Stored items from a collection
(* ===== verification/RouteFeed.v ===== *)
(** * Routing over live books ([router_market_data.hpp], [router_market_data.cpp])

    The books of the market data become the quotes of the router, and the plan
    of the router is drawn from them. *)

From S2P Require Import Prelude.
From S2P Require Import Float.
From S2P Require Import SortedMap.
From S2P Require Import Oms.
From S2P Require Import Router.
From S2P Require Import MarketData.
From S2P Require Import MarketDataProps.
From S2P Require Import Consolidated.

(** The levels of a book that a quote shows. *)
Definition quote_depth : nat := 50.

Definition venue_level (l : MarketDataLevel) : VenueLevel := {|
  vl_price := ml_price l; vl_quantity := ml_quantity l |}.

Definition book_quote (venue : string) (b : Level2Book) (fee latency latency_cost : double)
    : VenueQuote := {|
  vq_venue := venue; vq_bids := venue_level <$> bids quote_depth b;
  vq_asks := venue_level <$> asks quote_depth b; vq_taker_fee_bps := fee; vq_latency_ms := latency;
  vq_latency_cost_bps_per_ms := latency_cost; vq_healthy := true |}.

(** The loop over the venues. *)
Fixpoint quotes_loop (books : ConsolidatedMarketData) (symbol : string)
    (fee latency latency_cost : double) (venues : list string) (quotes : list VenueQuote)
    : result (list VenueQuote) :=
  match venues with
  | [] => Ok quotes
  | venue :: venues =>
      book ← find_book venue symbol books;
      quotes_loop books symbol fee latency latency_cost venues
        match book with
        | Some b => if synchronized_ b then quotes ++ [book_quote venue b fee latency latency_cost]
                    else quotes
        | None => quotes
        end
  end.

(** [entries] are the books in the order in which the hash map visits them. *)
Definition market_data_to_quotes (books : ConsolidatedMarketData)
    (entries : list (string * Level2Book)) (symbol : string) (fee latency latency_cost : double)
    : result (list VenueQuote) :=
  quotes_loop books symbol fee latency latency_cost (venues_for_symbol symbol entries) [].

Definition build_market_route_plan (r : RouteRequest) (books : ConsolidatedMarketData)
    (entries : list (string * Level2Book)) (symbol : string) (fee latency latency_cost : double)
    : result RoutePlan :=
  quotes ← market_data_to_quotes books entries symbol fee latency latency_cost;
  build_route_plan r quotes.

(** ** The venues of a symbol *)

#[export] Instance string_before_trans : Transitive string_before.
Proof.
  intros x y z Hx Hy. unfold string_before in *. apply Is_true_true. apply Is_true_true in Hx, Hy.
  exact (transitivity (R := String.le) Hx Hy).
Qed.

#[export] Instance string_before_antisym : AntiSymm (=) string_before.
Proof. intros x y Hx Hy. by apply String.leb_antisym. Qed.

#[export] Instance string_before_total : Total string_before.
Proof. intros x y. apply String.leb_total. Qed.

Lemma split_key_inv k venue symbol : split_key k = Some (venue, symbol) ->
  k = venue +:+ newline +:+ symbol.
Proof.
  revert venue. induction k as [|c k IH]; intros venue; cbn [split_key]; [done|].
  case_bool_decide as Hc.
  - intros [= <- <-]. by subst.
  - destruct (split_key k) as [[v s]|]; [|done]. cbn. intros [= <- <-].
    change (String c k = String c (v +:+ newline +:+ s)). f_equal. by apply IH.
Qed.

Definition entry_venue (symbol : string) (e : string * Level2Book) : option string :=
  match split_key e.1 with
  | Some (venue, stored) => if bool_decide (stored = symbol) then Some venue else None
  | None => None
  end.

Lemma entry_venue_key symbol e venue : entry_venue symbol e = Some venue ->
  split_key e.1 = Some (venue, symbol) /\ e.1 = venue +:+ newline +:+ symbol.
Proof.
  unfold entry_venue. destruct (split_key e.1) as [[v s]|] eqn:E; [|done].
  case_bool_decide; [|done]. intros [= <-]. subst. split; [done|]. by apply split_key_inv.
Qed.

Lemma venues_perm symbol es es' : es ≡ₚ es' -> venues_for_symbol symbol es = venues_for_symbol symbol es'.
Proof.
  intros H. eapply (Sorted_unique string_before); [apply Sorted_merge_sort; apply _..|].
  unfold venues_for_symbol. rewrite !merge_sort_Permutation. by rewrite H.
Qed.

Lemma venues_elem symbol es venue : venue ∈ venues_for_symbol symbol es <->
  exists e, e ∈ es /\ entry_venue symbol e = Some venue.
Proof. unfold venues_for_symbol. rewrite merge_sort_Permutation. apply list_elem_of_omap. Qed.

Lemma venues_nodup symbol es : NoDup es.*1 -> NoDup (venues_for_symbol symbol es).
Proof.
  intros H. unfold venues_for_symbol. rewrite merge_sort_Permutation.
  induction es as [|e es IH]; [constructor|]. apply NoDup_cons in H as [He H]. specialize (IH H).
  cbn [omap list_omap]. fold (entry_venue symbol e).
  destruct (entry_venue symbol e) as [v|] eqn:E; [|done]. constructor; [|done].
  intros (e' & Hin & E')%list_elem_of_omap. apply He. apply entry_venue_key in E as [_ E].
  apply (entry_venue_key symbol e') in E' as [_ E']. rewrite E, <- E'. by apply list_elem_of_fmap_2.
Qed.

(** ** The quotes *)

(** A book that the quotes are drawn from. *)
Definition live_book (books : ConsolidatedMarketData) (venue symbol : string) (b : Level2Book) : Prop :=
  find_book venue symbol books = Ok (Some b) /\ synchronized_ b = true.

(** The loop, on venues whose books exist. *)
Lemma quotes_loop_ok books symbol fee latency latency_cost venues : forall quotes,
  (forall venue, venue ∈ venues -> exists b, find_book venue symbol books = Ok (Some b)) ->
  exists added,
    quotes_loop books symbol fee latency latency_cost venues quotes = Ok (quotes ++ added) /\
    (vq_venue <$> added) `sublist_of` venues /\
    forall q, q ∈ added <-> exists venue b, venue ∈ venues /\ live_book books venue symbol b /\
      q = book_quote venue b fee latency latency_cost.
Proof.
  induction venues as [|venue venues IH]; intros quotes Hv; cbn [quotes_loop].
  { exists []. rewrite app_nil_r. split_and!; [done|done|]. intros q.
    split; [by intros ?%elem_of_nil | by intros (v & b & ?%elem_of_nil & _)]. }
  destruct (Hv venue ltac:(left)) as [b Hb]. rewrite Hb. cbn [mbind result_bind].
  assert (Hv' : forall v, v ∈ venues -> exists b, find_book v symbol books = Ok (Some b)).
  { intros v ?. apply Hv. by right. }
  assert (Hlive : forall b', live_book books venue symbol b' -> b' = b /\ synchronized_ b = true).
  { intros b' [E S]. rewrite Hb in E. injection E as <-. done. }
  destruct (synchronized_ b) eqn:Es.
  - destruct (IH (quotes ++ [book_quote venue b fee latency latency_cost]) Hv') as (added & E & HS & HQ).
    exists (book_quote venue b fee latency latency_cost :: added). rewrite E, <- app_assoc. split_and!.
    + done.
    + cbn. by constructor.
    + intros q. rewrite elem_of_cons, HQ. setoid_rewrite elem_of_cons. split.
      * intros [-> | (v & b' & ? & ? & ->)]; eauto 10. exists venue, b. split; [by left|]. by split.
      * intros (v & b' & [-> | Hin] & HL & ->); [|right; eauto]. left. by destruct (Hlive b' HL) as [-> _].
  - destruct (IH quotes Hv') as (added & E & HS & HQ). exists added. split_and!; [done|by constructor|].
    intros q. rewrite HQ. setoid_rewrite elem_of_cons. split.
    + intros (v & b' & ? & ? & ->); eauto 10.
    + intros (v & b' & [-> | Hin] & HL & ->); [|eauto]. by destruct (Hlive b' HL).
Qed.

(** A market that events over venues with one-line names built. *)
Record market_of (evs : list cmd_event) (books : ConsolidatedMarketData)
    (entries : list (string * Level2Book)) : Prop := {
  mo_lines : Forall event_venue_ok evs;
  mo_books : books = foldl cmd_step ∅ evs;
  mo_entries : entries ≡ₚ map_to_list books
}.

Section market.
Context (evs : list cmd_event) (books : ConsolidatedMarketData) (entries : list (string * Level2Book)).
Context (Hmarket : market_of evs books entries).

Lemma market_entry k b : books !! k = Some b -> entry_ok k b.
Proof using Hmarket.
  destruct Hmarket as [Hev Hb _]. intros H. subst books.
  apply (cmd_run_ok evs ∅ Hev (map_Forall_empty _) k b H).
Qed.

(** An entry of the map can be found under its venue. *)
Lemma market_venue_found symbol venue : venue ∈ venues_for_symbol symbol entries ->
  exists b, find_book venue symbol books = Ok (Some b).
Proof using Hmarket.
  intros ([k b] & Hin & Hv)%venues_elem. pose proof Hmarket as [_ _ Hp]. rewrite Hp in Hin.
  apply elem_of_map_to_list in Hin. apply entry_venue_key in Hv as [Hk E]. cbn [fst] in Hk, E.
  destruct (market_entry _ _ Hin) as [_ (v & s & Hk' & Hv & Hs)]. rewrite Hk in Hk'.
  injection Hk' as -> ->. exists b. unfold find_book, key, validate_identity.
  rewrite !bool_decide_eq_false_2 by done.
  change (Ok (books !! (v +:+ newline +:+ s)) = Ok (Some b)). rewrite <- E. f_equal. exact Hin.
Qed.

Lemma market_keys_nodup : NoDup entries.*1.
Proof using Hmarket. pose proof Hmarket as [_ _ Hp]. rewrite Hp. apply NoDup_fst_map_to_list. Qed.

Lemma market_quotes_ok symbol fee latency latency_cost :
  exists quotes, market_data_to_quotes books entries symbol fee latency latency_cost = Ok quotes /\
    NoDup (vq_venue <$> quotes) /\
    forall q, q ∈ quotes <-> exists venue b, live_book books venue symbol b /\
      venue ∈ venues_for_symbol symbol entries /\ q = book_quote venue b fee latency latency_cost.
Proof using Hmarket.
  destruct (quotes_loop_ok books symbol fee latency latency_cost (venues_for_symbol symbol entries) [])
    as (quotes & E & HS & HQ); [intros venue; apply market_venue_found|].
  exists quotes. split_and!; [done| |].
  - eapply sublist_NoDup; [|exact HS]. apply venues_nodup, market_keys_nodup.
  - intros q. rewrite HQ. naive_solver.
Qed.

End market.

(** ** Plans *)

(** The side of the books that a request trades with. *)
Definition book_side (side : RouteSide) (b : Level2Book) : list MarketDataLevel :=
  match side with RouteBuy => asks quote_depth b | RouteSell => bids quote_depth b end.

(** A leg takes at most the quantity of a level that the synchronized book of
    its venue shows, at the price of that level. *)
Definition leg_in_book (r : RouteRequest) (books : ConsolidatedMarketData) (symbol : string)
    (leg : RouteLeg) : Prop :=
  exists b l, live_book books (leg_venue leg) symbol b /\
    book_side (rr_side r) b !! leg_level_index leg = Some l /\
    leg_price leg = ml_price l /\ dle (leg_quantity leg) (ml_quantity l) = true.

Lemma quote_side side venue b fee latency latency_cost :
  quote_levels side (book_quote venue b fee latency latency_cost) = venue_level <$> book_side side b.
Proof. by destruct side. Qed.

Lemma market_quotes_perm books es es' symbol fee latency latency_cost : es ≡ₚ es' ->
  market_data_to_quotes books es symbol fee latency latency_cost =
  market_data_to_quotes books es' symbol fee latency latency_cost.
Proof. intros H. unfold market_data_to_quotes. by rewrite (venues_perm symbol es es' H). Qed.

(** a plan over live books.  After any events over venues with one-line
    names the call throws exactly when it would refuse the request over no
    quotes at all, and it does not depend on the order in which the hash map
    visits the books.  Every leg of a plan takes a level among the first fifty
    on the other side of a synchronized book of its venue and the symbol, at the
    price of the level and within its quantity, and within the limit; no level
    is taken twice. *)
Theorem plan_takes_live_levels evs books entries r symbol fee latency latency_cost :
  market_of evs books entries -> 0 <= rr_max_venue_count r ->
  (forall e, build_market_route_plan r books entries symbol fee latency latency_cost = Throw e <->
     build_route_plan r [] = Throw e) /\
  (forall entries', entries' ≡ₚ entries ->
     build_market_route_plan r books entries' symbol fee latency latency_cost =
     build_market_route_plan r books entries symbol fee latency latency_cost) /\
  (forall p, build_market_route_plan r books entries symbol fee latency latency_cost = Ok p ->
     NoDup (leg_key <$> pl_legs p) /\
     forall leg, leg ∈ pl_legs p -> leg_in_book r books symbol leg /\
       (dgt (rr_limit_price r) dzero = true ->
          match rr_side r with
          | RouteBuy => dgt (leg_price leg) (rr_limit_price r)
          | RouteSell => dlt (leg_price leg) (rr_limit_price r)
          end = false)).
Proof.
  intros Hm Hc.
  destruct (market_quotes_ok evs books entries Hm symbol fee latency latency_cost) as (quotes & E & HN & HQ).
  unfold build_market_route_plan. rewrite E. cbn [mbind result_bind]. split_and!.
  - intros e. unfold build_route_plan. destruct (check_request r); [|done]. cbn [mbind result_bind].
    by destruct (sorted_candidates r quotes), (sorted_candidates r []).
  - intros entries' Hp. rewrite (market_quotes_perm books entries' entries) by done. by rewrite E.
  - intros p Hp. destruct (build_route_plan_ok r quotes p Hc Hp) as ([(cs & HS & HF)] & _).
    apply legs_candidates in HF as [HK HL]. split.
    + rewrite HK. eapply sublist_NoDup; [|by apply fmap_sublist]. unfold sorted_candidates.
      rewrite merge_sort_Permutation. by apply candidates_keys.
    + intros leg (c & Hin & HO)%HL. pose proof (sublist_subseteq _ _ HS c Hin) as Hin'.
      apply sorted_from_quote in Hin' as (q & level & Hq & _ & Hlev & _ & Ec).
      apply HQ in Hq as (venue & b & Hb & _ & ->). rewrite quote_side in Hlev.
      apply list_lookup_fmap_Some in Hlev as (l & -> & Hl). rewrite (lo_leg _ _ _ _ HO). split.
      * exists b, l. pose proof (lo_quantity _ _ _ _ HO) as Hle. set (i := cl_level_index c) in *.
        assert (cl_venue c = venue /\ cl_price c = ml_price l /\ cl_quantity c = ml_quantity l)
          as (E1 & E2 & E3) by (by rewrite Ec).
        split_and!; cbn; [by rewrite E1|done|done|by rewrite <- E3].
      * intros Hlim. pose proof (lo_limit _ _ _ _ HO) as Hv. unfold violates_limit in Hv.
        by rewrite Hlim in Hv.
Qed.

Definition demo_buy : RouteRequest := {|
  rr_side := RouteBuy; rr_quantity := dbl 2; rr_limit_price := dbl 110;
  rr_max_slippage_bps := dbl 1000; rr_max_venue_count := 2; rr_all_or_none := false |}.

Lemma plan_takes_live_levels_witness :
  let books := foldl cmd_step ∅ demo_venues in
  let entries := map_to_list books in
  exists p, build_market_route_plan demo_buy books entries "S" dzero dzero dzero = Ok p /\
    length (pl_legs p) = 2%nat /\ NoDup (leg_key <$> pl_legs p) /\
    forall leg, leg ∈ pl_legs p -> leg_in_book demo_buy books "S" leg.
Proof.
  intros books entries.
  assert (Hm : market_of demo_venues books entries).
  { split; [|reflexivity..]. repeat apply Forall_cons_2; try apply Forall_nil_2; reflexivity. }
  destruct (build_market_route_plan demo_buy books entries "S" dzero dzero dzero) as [p|e] eqn:Hp.
  2: { exfalso. revert Hp. vm_compute. discriminate. }
  exists p. split; [reflexivity|].
  destruct (plan_takes_live_levels demo_venues books entries demo_buy "S" dzero dzero dzero Hm ltac:(done))
    as (_ & _ & H).
  destruct (H p Hp) as [H1 H2]. split_and!; [|exact H1|intros leg Hl; by apply H2].
  assert (E : Ok (length (pl_legs p)) = Ok 2%nat).
  { transitivity (p' ← build_market_route_plan demo_buy books entries "S" dzero dzero dzero;
      Ok (length (pl_legs p'))); [by rewrite Hp|vm_compute; reflexivity]. }
  by injection E.
Defined.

● **Task to complete**:
Please write out, exactly as they appear above, only the lines in the stretch from the line with "Lemma quote_side side" through the line with "market_of evs books entries ->".

● **Finished exercise**:
Lemma quote_side side venue b fee latency latency_cost :
  quote_levels side (book_quote venue b fee latency latency_cost) = venue_level <$> book_side side b.
Proof. by destruct side. Qed.

Lemma market_quotes_perm books es es' symbol fee latency latency_cost : es ≡ₚ es' ->
  market_data_to_quotes books es symbol fee latency latency_cost =
  market_data_to_quotes books es' symbol fee latency latency_cost.
Proof. intros H. unfold market_data_to_quotes. by rewrite (venues_perm symbol es es' H). Qed.

(** a plan over live books.  After any events over venues with one-line
    names the call throws exactly when it would refuse the request over no
    quotes at all, and it does not depend on the order in which the hash map
    visits the books.  Every leg of a plan takes a level among the first fifty
    on the other side of a synchronized book of its venue and the symbol, at the
    price of the level and within its quantity, and within the limit; no level
    is taken twice. *)
Theorem plan_takes_live_levels evs books entries r symbol fee latency latency_cost :
  market_of evs books entries -> 0 <= rr_max_venue_count r ->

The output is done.